Depuis la fondation de la République (1825) jusqu’à aujourd’hui, la Bolivie s’est articulée au marché extérieur, essentiellement comme pays exportateur de matières premières. Selon l’économiste Carlos Villegas, « ce processus primaire exportateur - avec des prix fixés par les fluctuations du marché mondial - a construit un cercle pervers, qui ne pose pas de bases solides pour la création d’emplois et de revenus pour la majorité de la population et, par conséquent, pour la réduction de la pauvreté ». C’est ainsi que sont nés et sont morts les cycles d’exploitation du caoutchouc, de l’argent et de l’étain, jusqu’à arriver à l’essor du gaz, « la dernière richesse naturelle de la Bolivie, sa dernière opportunité », comme les analystes le considèrent aujourd’hui.

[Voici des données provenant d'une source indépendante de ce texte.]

(** * Smart Sketch uploader: a shallow embedding of [smartsketch-upload.py]

    The development follows the source file top to bottom: the notification
    handler, the polling wait, the image preparation, the 5-6-5 packer, the
    chunk framer, the upload session, the device filter and the argument
    checks of [main].

    Conventions.
    - Python integers are [Z]; sizes and loop indices that the source only ever
      obtains from [len], [range] or an image size are [nat].
    - A [bytes] of pixel data is a [list Z] of values in [0, 256).
    - A notification payload is a byte string, written as a [string] (one
      [ascii] is one byte); decoded text is a [string] of 7-bit characters.
    - The event-loop clock advances in whole milliseconds; what the loop
      reads from it is the binary64 number of seconds ([reading]).
    - A [str] that need not be 7-bit (a device name, a path) is held as its
      UTF-8 bytes; [str.lower] on it is an interface ([Unicode]).
    - The BLE client (bleak) and the image library (Pillow) are external; the
      first is an explicit environment script, the second an interface. *)

From Stdlib Require Import ZArith List Bool Ascii String Lia Arith.
From Stdlib Require Import PrimFloat.
Import ListNotations.

Open Scope Z_scope.

(* ================================================================== *)
(** ** Python built-ins used by the source *)

Module Py.

(** [for x in xs: body] over a state that the body may abort with an
    exception ([None]). *)
Fixpoint for_each {A S : Type} (xs : list A) (body : A -> S -> option S) (s : S)
  : option S :=
  match xs with
  | [] => Some s
  | x :: xs' =>
      match body x s with
      | Some s' => for_each xs' body s'
      | None => None
      end
  end.

(** [range(n)] *)
Definition range (n : nat) : list nat := seq 0 n.

(** [range(0, stop, step)]: [ValueError] for a zero step, empty for a negative
    one, otherwise 0, step, 2*step, ... below [stop]. *)
Definition range_step (stop : nat) (step : Z) : option (list nat) :=
  if step =? 0 then None
  else if step <? 0 then Some []
  else
    let k := Z.to_nat step in
    Some (map (fun j => (j * k)%nat) (seq 0 ((stop + k - 1) / k)%nat)).

(** [data[i:j]] for [0 <= i] and [0 <= j]. *)
Definition slice {A : Type} (data : list A) (i j : nat) : list A :=
  firstn (j - i) (skipn i data).

(** [bytes([v0, v1, ...])]: [ValueError] unless every value is in range(256). *)
Definition bytes_of (vs : list Z) : option (list Z) :=
  if forallb (fun v => (0 <=? v) && (v <? 256)) vs then Some vs else None.

(** A [bytearray] under construction is kept newest byte first, so that
    [append] is one step; [bytes(b)] and [bytearray(data)] convert from and
    to the usual oldest-first order. *)
Definition bytearray := list Z.

(** [b.append(v)], for [v] in range(256) *)
Definition append (b : bytearray) (v : Z) : bytearray := v :: b.

(** [bytes(b)] *)
Definition bytes (b : bytearray) : list Z := rev_append b [].

(** [data.reverse()] on a sequence held oldest first. *)
Definition reverse {A : Type} (data : list A) : list A := rev_append data [].

(** [enumerate(xs)] *)
Definition enumerate {A : Type} (xs : list A) : list (nat * A) :=
  combine (seq 0 (List.length xs)) xs.

(** *** Text *)

(** [str.isspace] on a 7-bit character: TAB, LF, VT, FF, CR, FS, GS, RS, US
    and SPACE. *)
Definition isspace (c : ascii) : bool :=
  let n := nat_of_ascii c in
  ((9 <=? n) && (n <=? 13) || (28 <=? n) && (n <=? 32))%nat.

Fixpoint lstrip (s : string) : string :=
  match s with
  | EmptyString => EmptyString
  | String c s' => if isspace c then lstrip s' else s
  end.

Jusqu’en 1997, la Bolivie disposait de réserves d’hydrocarbures suffisantes pour approvisionner son marché intérieur et pour exporter en petites quantités. Yacimientos Petrolíferos Fiscales de Bolivia (YPFB) - fondée en 1936 - était l’entité chargée d’exploiter et de commercialiser cette ressource. Un bon pourcentage des profits de cet organisme public revenait à l’Etat central pour financer principalement les dépenses courantes des divers gouvernements. On calcule que seulement entre 1985 et 1996 (année de la privatisation du secteur), YPFB remit au Trésor national de la République un total de 3,812 milliards de dollars. Le secteur des hydrocarbures était la « caisse à tout faire » de l’Etat mais en contrepartie de ne pas se perfectionner au niveau technologique et de ne s’occuper que d’activités purement extractives, sans investir dans de nouvelles explorations. Cette situation fut très bien mise à profit par le premier gouvernement du néo-libéral Gonzalo Sanchez de Lozada (1993-1997), qui mena une forte campagne pour démontrer la non viabilité de l’entreprise publique et la nécessité de remettre le secteur entre des mains privées. En réalité, il ne s’agissait pas seulement des hydrocarbures, car Sanchez de Lozada privatisa quasi toutes les entreprises publiques importantes : les chemins de fer, les services d’eau et d’électricité, le téléphone, la compagnie aérienne nationale et les hydrocarbures, évidemment.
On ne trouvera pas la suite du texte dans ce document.